I suppose, but I would not use Scrivener for that job, it’s quite unsuitable and overkill, if that’s all you’re looking to get out of it. Scrivener does many great things, but stitching together files is not unique, nor is it efficient at doing it. The operating system itself, along with core system tools, is capable of concatenating files together at a level of optimisation that no software will be able to approach:
cat book1.md >> master_file.md
cat book2.md >> master_file.md (etc.)
Now what the compiler is great at doing is fundamentally and even radically changing the contents of “book1.md” on the fly, like inserting deep heading document structure based on an imposed binder outline structure, or injecting syntax around objects such as image sources, etc. If you aren’t actually using any of that though and are just using it as a stitching tool, it’s not great.
That said, if we’re talking about Markdown, phsyical stitching (even to a temp file) is often not going to be necessary anyway, since both Pandoc and MultiMarkdown can take multiple .md files as input, and stitch them together into a single output file.

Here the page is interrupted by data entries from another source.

(** The [summary] of the response. *)
Record Summary := {
  totalPagesAnalyzed : nat;
  totalApiCallsFound : nat;
  averageApiResponseTime : Z;
  pagesWithSlowApis : nat;
  criticalIssuesFound : nat;
}.

Definition summary (crawlResults : CrawlResult)
    (enhancedApiCalls : list EnhancedCall)
    (lighthouseResults : list LighthouseEntry) : Summary :=
  let analysis := generateWebsiteAnalysis crawlResults enhancedApiCalls lighthouseResults in
  {| totalPagesAnalyzed := totalPages crawlResults;
     totalApiCallsFound := totalApiCalls crawlResults;
     averageApiResponseTime := calculateAverageResponseTime enhancedApiCalls;
     pagesWithSlowApis := countPagesWithSlowApis enhancedApiCalls;
     criticalIssuesFound := length (criticalIssues analysis) |}.

End Server.

(* ===================================================================== *)
(** * Query tracking (db.js) *)
(* ===================================================================== *)

Module QueryLog.
Local Open Scope Q_scope.

(** A value of [queryLogs]. *)
Record Log := {
  query : string;
  calls : Z;
  total_time : Q;
  avg_time : Q;
}.

(** [queryLogs] is a [Map]: it keeps its keys in insertion order, and
    [set] on a key that is there replaces the value at its place. *)
Definition QueryLogs := list (string * Log).

Fixpoint Map_get (k : string) (m : QueryLogs) : option Log :=
  match m with
  | [] => None
  | (k', v) :: m' => if String.eqb k' k then Some v else Map_get k m'
  end.

Definition Map_has (k : string) (m : QueryLogs) : bool :=
  match Map_get k m with Some _ => true | None => false end.

Fixpoint Map_set (k : string) (v : Log) (m : QueryLogs) : QueryLogs :=
  match m with
  | [] => [(k, v)]
  | (k', v') :: m' =>
      if String.eqb k' k then (k', v) :: m' else (k', v') :: Map_set k v m'
  end.

(** The three assignments to the object [queryLogs.get(queryKey)]. *)
Definition record (duration : Q) (log : Log) : Log :=
  let calls := (calls log + 1)%Z in
  let total_time := total_time log + duration in
  {| query := query log;
     calls := calls;
     total_time := total_time;
     avg_time := total_time / inject_Z calls |}.

(** What [pool.query] does in one call of executeQuery: it resolves,
    and [duration] is the time measured since [startTime], or it
    rejects. *)
Inductive QueryOutcome :=
| Resolved (duration : Q)
| Rejected (message : string).

Section Db.
(** [String.prototype.trim] *)
Variable trim : string -> string.

(** executeQuery, as far as [queryLogs] goes: the [catch] block rethrows
    without touching it. *)
Definition executeQuery (queryLogs : QueryLogs) (query : string)
    (outcome : QueryOutcome) : QueryLogs :=
  match outcome with
  | Resolved duration =>
      let queryKey := trim query in
      let queryLogs :=
        if negb (Map_has queryKey queryLogs) then
          Map_set queryKey
            {| QueryLog.query := queryKey; calls := 0; total_time := 0; avg_time := 0 |}
            queryLogs
        else queryLogs in
      match Map_get queryKey queryLogs with
      | Some log => Map_set queryKey (record duration log) queryLogs
      | None => queryLogs
      end
  | Rejected _ => queryLogs
  end.

(** A sequence of calls, from the first on. *)
Definition executeQueries (executions : list (string * QueryOutcome))
    (queryLogs : QueryLogs) : QueryLogs :=
  fold_left (fun logs e => executeQuery logs e.1 e.2) executions queryLogs.

(** db.getQueryLogs *)
Definition getQueryLogs (queryLogs : QueryLogs) : list Log := map snd queryLogs.

End Db.

End QueryLog.

(* ===================================================================== *)
(** * Terms of the properties

    The predicates in which the properties below are stated, the rules of
    the specification where they differ from the code, and sample inputs.
    Nothing here is part of the sources. *)
(* ===================================================================== *)

Module ClassifierSpec.
Import Classifier.

(** [Matches p s]: the pattern [p] matches exactly the characters [s]. *)
Inductive Matches : list atom -> list ascii -> Prop :=
| M_nil : Matches [] []
| M_lit c p a s :
    ci_eqb a c = true -> Matches p s -> Matches (Lit c :: p) (a :: s)
| M_digits p ds s :
    ds <> [] -> forallb is_digit ds = true -> Matches p s ->
    Matches (Digits :: p) (ds ++ s).

(** The characters of a string. *)
Definition chars : string -> list ascii := list_ascii_of_string.

(** Equal up to the case of ASCII letters. *)
Definition sameIgnoringCase (s t : list ascii) : Prop :=
  map canonicalize s = map canonicalize t.

(** ** The rule, in words *)

(** [needle] occurs somewhere in [url], in any case. *)
Definition containsIgnoringCase (url needle : string) : Prop :=
  exists pre mid post,
    chars url = (pre ++ mid ++ post)%list /\ sameIgnoringCase mid (chars needle).

(** [url] ends in [suffix], in any case. *)
Definition endsWithIgnoringCase (url suffix : string) : Prop :=
  exists pre suf,
    chars url = (pre ++ suf)%list /\ sameIgnoringCase suf (chars suffix).

(** [url] contains /v, one or more decimal digits, and a slash. *)
Definition hasVersionSegment (url : string) : Prop :=
  exists pre v digits slash post,
    chars url = (pre ++ v ++ digits ++ slash ++ post)%list /\
    sameIgnoringCase v (chars "/v") /\
    digits <> [] /\ forallb is_digit digits = true /\
    sameIgnoringCase slash (chars "/").

(** The URL side of the rule. *)
Definition urlLooksLikeApi (url : string) : Prop :=
  containsIgnoringCase url "/api/" \/
  containsIgnoringCase url "/graphql" \/
  containsIgnoringCase url "/rest/" \/
  hasVersionSegment url \/
  endsWithIgnoringCase url ".json".

(** The rule as the specification words it: every comparison, the one of
    the resource type included, ignores case. *)
Definition classifySpec (url resourceType : string) : Prop :=
  sameIgnoringCase (chars resourceType) (chars "xhr") \/
  sameIgnoringCase (chars resourceType) (chars "fetch") \/
  urlLooksLikeApi url.

End ClassifierSpec.

Module TimingSpec.
Import Js Timing.
Local Open Scope Q_scope.

(** A record with nothing but a URL and a transfer size. *)
Definition onlyTransferSize (u : string) (size : Q) : NetworkRequest :=
  {| url := u;
     endTime := None; startTime := None;
     networkEndTime := None; networkRequestTime := None;
     responseReceivedTime := None; requestTime := None;
     finished := None; started := None;
     timing := None;
     transferSize := Some size; resourceSize := None |}.

(** A record whose request ended at the instant it started. *)
Definition instantCall : NetworkRequest :=
  {| url := "https://x.com/api/users";
     endTime := Some 150; startTime := Some 150;
     networkEndTime := None; networkRequestTime := None;
     responseReceivedTime := None; requestTime := None;
     finished := None; started := None;
     timing := None;
     transferSize := Some 100000; resourceSize := None |}.

(** The example of the specification, with other fields filled in. *)
Definition exampleCall : NetworkRequest :=
  {| url := "https://x.com/api/users";
     endTime := Some 200; startTime := Some 150;
     networkEndTime := Some 900; networkRequestTime := Some 100;
     responseReceivedTime := None; requestTime := None;
     finished := Some 7; started := Some 1;
     timing := Some {| receiveHeadersEnd := Some 30; timing_requestTime := Some 10 |};
     transferSize := Some 100000; resourceSize := None |}.

(** A record with the timestamps of rule 3 only, in seconds. *)
Definition secondsCall : NetworkRequest :=
  {| url := "https://x.com/api/users";
     endTime := Some 0; startTime := Some 150;
     networkEndTime := None; networkRequestTime := Some 100;
     responseReceivedTime := Some (5 # 4); requestTime := Some 1;
     finished := Some 7; started := Some 1;
     timing := Some {| receiveHeadersEnd := Some 30; timing_requestTime := Some 10 |};
     transferSize := Some 100000; resourceSize := None |}.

pandoc -t epub -o multi_volume_book.epub current-project-*.md
The asterisk here means include all .md files starting with ‘current-project-’. So we get all of ‘current-project-01.md’ to ‘current-project-15.md’ used to create the .epub.
While Pandoc doesn’t support it directly, MultiMarkdown also supports what it refers to as “transclusion”, which is identical in theory to the \input command in LaTeX (or the <$input>
placeholder in Scrivener for that matter), which as you know is a great way to keep files shorter than mammoth, and as well to keep the scope of the current .tex file relevant rather than branching off into configuration details or what have you.
At this point I might try just compiling a few files at a time and see what happens…
But you said it compiled a complete .md file successfully right? There isn’t anything much further to learn from Scrivener (there is one thing, but we’ll get to that). The next step in the diagnostic chain is to see if Pandoc can convert this .md file to .epub in one go. How that test goes determines what to test next.
I will either add hashmarks via a ctrl+F (will take a while) or try to find someone to write an awk script that will distinguish between hashmarks at the beginning of the line and anywhere else.
That is not a complex regular expression if that is all you need.
^Chapter
You will want to have real headings in your books at some point, so that wouldn’t be wasted time. What you’re producing right now may likely crash ebook readers or make them run very slow, anyway. It may also be the source of the problem, but we don’t know that yet, so I didn’t want to suggest fixing it until other easier to solve issues were ruled out.
In short though, the internal .xhtml files of an .epub are designed to be roughly chapter-length. From what you suggest in your description here, you’ve got whole “books” in these. Small ones, to be fair, but still well beyond what anyone would reasonably call a “chapter” for some of them.